■ Exercise prompt ■
Exact reproduction required: the lines below from the line with "From S2P Require Import YamlEvents YamlFrame" to the line with "Definition octets_of_text (enc", both ends included, and no others.

******************************

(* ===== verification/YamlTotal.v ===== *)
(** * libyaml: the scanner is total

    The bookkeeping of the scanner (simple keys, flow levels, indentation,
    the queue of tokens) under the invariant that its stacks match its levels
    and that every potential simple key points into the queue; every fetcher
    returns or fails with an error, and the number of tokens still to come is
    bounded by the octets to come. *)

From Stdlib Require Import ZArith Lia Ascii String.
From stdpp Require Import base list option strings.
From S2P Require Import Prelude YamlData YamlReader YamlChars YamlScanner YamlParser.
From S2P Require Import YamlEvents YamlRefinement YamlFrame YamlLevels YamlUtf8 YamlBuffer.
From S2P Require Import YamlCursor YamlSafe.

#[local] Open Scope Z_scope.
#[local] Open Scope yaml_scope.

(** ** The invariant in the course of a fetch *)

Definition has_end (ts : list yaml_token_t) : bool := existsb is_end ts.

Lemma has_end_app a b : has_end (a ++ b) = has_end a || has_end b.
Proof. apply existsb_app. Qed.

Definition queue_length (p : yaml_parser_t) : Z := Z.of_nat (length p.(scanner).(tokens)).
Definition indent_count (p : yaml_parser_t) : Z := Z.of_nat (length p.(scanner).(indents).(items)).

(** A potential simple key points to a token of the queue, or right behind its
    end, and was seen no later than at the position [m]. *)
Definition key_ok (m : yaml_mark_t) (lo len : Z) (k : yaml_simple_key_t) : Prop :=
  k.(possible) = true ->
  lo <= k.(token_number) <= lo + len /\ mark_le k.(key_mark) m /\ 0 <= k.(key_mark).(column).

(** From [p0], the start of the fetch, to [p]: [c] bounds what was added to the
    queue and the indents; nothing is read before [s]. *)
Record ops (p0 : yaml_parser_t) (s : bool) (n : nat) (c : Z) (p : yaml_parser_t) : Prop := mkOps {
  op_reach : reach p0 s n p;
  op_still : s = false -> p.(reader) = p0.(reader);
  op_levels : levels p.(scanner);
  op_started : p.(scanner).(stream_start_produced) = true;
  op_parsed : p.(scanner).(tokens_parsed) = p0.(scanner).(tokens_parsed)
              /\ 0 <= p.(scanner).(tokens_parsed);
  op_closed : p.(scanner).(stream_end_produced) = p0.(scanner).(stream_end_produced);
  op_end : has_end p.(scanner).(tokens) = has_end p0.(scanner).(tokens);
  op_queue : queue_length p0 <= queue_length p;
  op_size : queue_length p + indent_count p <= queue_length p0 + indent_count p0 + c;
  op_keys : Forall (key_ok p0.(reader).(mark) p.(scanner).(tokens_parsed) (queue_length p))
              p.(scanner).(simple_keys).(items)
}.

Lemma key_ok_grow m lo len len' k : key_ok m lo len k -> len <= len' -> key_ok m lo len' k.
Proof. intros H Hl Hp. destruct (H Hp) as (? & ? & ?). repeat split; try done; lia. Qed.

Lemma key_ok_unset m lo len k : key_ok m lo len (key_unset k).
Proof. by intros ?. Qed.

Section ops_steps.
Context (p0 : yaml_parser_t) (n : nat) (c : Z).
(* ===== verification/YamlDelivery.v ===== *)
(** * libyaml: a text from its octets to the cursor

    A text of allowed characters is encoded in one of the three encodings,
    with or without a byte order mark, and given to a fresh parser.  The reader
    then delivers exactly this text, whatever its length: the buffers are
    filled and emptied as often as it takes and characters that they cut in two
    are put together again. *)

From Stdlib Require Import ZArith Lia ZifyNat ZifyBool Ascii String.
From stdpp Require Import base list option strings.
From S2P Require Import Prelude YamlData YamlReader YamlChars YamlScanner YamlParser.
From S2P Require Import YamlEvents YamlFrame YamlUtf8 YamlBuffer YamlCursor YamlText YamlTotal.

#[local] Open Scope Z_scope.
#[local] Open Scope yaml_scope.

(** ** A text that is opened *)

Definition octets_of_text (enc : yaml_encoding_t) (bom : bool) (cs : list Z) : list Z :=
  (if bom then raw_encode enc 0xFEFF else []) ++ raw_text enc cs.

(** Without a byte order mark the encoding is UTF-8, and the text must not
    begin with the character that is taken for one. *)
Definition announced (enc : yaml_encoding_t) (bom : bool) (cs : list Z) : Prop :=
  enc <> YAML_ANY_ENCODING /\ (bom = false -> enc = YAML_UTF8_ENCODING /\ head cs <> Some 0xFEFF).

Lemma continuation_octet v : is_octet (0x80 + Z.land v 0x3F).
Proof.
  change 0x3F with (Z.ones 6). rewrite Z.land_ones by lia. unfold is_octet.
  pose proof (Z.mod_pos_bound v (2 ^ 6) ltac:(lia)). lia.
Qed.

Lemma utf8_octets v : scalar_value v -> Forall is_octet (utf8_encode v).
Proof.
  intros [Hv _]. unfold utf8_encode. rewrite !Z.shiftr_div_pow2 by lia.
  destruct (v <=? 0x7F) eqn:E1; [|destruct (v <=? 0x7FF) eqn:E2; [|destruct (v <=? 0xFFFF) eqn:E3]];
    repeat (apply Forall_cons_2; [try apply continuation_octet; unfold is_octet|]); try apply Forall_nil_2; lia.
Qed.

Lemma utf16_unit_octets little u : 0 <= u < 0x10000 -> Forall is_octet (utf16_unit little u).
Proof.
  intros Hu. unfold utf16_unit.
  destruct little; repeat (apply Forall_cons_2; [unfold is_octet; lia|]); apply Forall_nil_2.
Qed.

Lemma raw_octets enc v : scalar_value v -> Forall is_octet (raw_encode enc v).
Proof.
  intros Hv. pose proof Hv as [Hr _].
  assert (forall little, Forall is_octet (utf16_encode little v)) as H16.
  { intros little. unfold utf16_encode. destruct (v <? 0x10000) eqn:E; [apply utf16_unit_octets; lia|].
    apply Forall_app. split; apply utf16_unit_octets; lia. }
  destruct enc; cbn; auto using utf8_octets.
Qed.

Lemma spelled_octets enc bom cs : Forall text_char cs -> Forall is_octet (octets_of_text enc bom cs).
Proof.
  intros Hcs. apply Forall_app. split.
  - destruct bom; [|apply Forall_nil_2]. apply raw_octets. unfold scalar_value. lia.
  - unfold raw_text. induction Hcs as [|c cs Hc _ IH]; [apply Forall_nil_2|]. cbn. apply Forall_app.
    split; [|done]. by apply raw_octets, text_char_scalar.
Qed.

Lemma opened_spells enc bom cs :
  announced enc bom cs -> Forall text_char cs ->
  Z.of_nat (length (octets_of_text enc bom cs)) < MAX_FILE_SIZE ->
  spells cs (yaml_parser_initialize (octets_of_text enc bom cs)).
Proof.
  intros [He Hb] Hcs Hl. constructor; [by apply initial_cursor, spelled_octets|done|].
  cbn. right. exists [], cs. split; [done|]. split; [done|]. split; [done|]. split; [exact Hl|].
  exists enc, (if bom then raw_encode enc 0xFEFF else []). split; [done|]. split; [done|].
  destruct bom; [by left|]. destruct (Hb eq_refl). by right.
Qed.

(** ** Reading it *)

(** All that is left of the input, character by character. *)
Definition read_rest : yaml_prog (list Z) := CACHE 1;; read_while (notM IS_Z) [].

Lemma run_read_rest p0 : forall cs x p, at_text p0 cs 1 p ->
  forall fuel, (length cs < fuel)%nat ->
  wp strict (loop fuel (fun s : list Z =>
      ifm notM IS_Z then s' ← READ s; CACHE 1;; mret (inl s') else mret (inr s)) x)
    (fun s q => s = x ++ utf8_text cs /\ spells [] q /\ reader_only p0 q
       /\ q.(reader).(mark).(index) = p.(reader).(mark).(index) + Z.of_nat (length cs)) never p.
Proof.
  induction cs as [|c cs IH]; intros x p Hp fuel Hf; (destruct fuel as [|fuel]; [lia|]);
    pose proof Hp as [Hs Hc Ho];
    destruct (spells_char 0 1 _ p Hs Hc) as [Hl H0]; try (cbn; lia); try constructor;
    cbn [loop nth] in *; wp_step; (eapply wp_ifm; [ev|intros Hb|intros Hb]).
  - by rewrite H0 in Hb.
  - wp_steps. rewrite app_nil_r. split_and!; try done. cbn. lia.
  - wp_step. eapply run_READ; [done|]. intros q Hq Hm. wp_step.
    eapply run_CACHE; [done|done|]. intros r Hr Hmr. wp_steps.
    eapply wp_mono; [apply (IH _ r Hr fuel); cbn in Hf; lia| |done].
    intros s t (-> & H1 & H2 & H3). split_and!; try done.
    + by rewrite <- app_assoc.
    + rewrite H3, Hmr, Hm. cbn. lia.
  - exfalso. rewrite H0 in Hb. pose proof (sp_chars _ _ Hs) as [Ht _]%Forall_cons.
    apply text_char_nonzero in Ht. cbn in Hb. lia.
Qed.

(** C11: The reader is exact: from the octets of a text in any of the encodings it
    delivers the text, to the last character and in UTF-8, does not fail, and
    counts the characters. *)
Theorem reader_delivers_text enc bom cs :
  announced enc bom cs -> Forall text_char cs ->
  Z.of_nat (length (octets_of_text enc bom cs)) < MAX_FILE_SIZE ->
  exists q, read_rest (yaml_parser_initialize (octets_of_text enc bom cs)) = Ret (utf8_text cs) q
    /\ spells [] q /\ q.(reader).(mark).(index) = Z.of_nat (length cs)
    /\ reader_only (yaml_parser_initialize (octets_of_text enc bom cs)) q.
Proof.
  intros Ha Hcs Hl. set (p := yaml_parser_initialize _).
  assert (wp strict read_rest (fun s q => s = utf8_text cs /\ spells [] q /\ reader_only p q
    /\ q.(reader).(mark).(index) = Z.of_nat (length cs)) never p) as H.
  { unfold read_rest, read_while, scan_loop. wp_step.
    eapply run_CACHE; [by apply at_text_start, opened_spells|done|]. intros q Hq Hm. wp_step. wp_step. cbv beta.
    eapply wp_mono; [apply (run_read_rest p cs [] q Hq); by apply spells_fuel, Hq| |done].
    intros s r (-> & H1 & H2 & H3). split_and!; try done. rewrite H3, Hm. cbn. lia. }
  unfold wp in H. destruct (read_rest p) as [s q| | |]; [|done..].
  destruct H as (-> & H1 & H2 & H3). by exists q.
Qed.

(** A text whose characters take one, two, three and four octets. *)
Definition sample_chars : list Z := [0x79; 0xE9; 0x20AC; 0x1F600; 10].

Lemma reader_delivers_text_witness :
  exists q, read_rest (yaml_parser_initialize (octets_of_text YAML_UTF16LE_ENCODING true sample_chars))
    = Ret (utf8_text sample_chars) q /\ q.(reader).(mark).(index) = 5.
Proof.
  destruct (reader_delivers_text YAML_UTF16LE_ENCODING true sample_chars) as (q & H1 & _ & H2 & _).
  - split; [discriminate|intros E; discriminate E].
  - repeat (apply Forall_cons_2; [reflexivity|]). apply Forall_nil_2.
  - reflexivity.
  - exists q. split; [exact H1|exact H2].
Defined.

******************************

■ Result ■
From S2P Require Import YamlEvents YamlFrame YamlUtf8 YamlBuffer YamlCursor YamlText YamlTotal.

#[local] Open Scope Z_scope.
#[local] Open Scope yaml_scope.

(** ** A text that is opened *)

Definition octets_of_text (enc : yaml_encoding_t) (bom : bool) (cs : list Z) : list Z :=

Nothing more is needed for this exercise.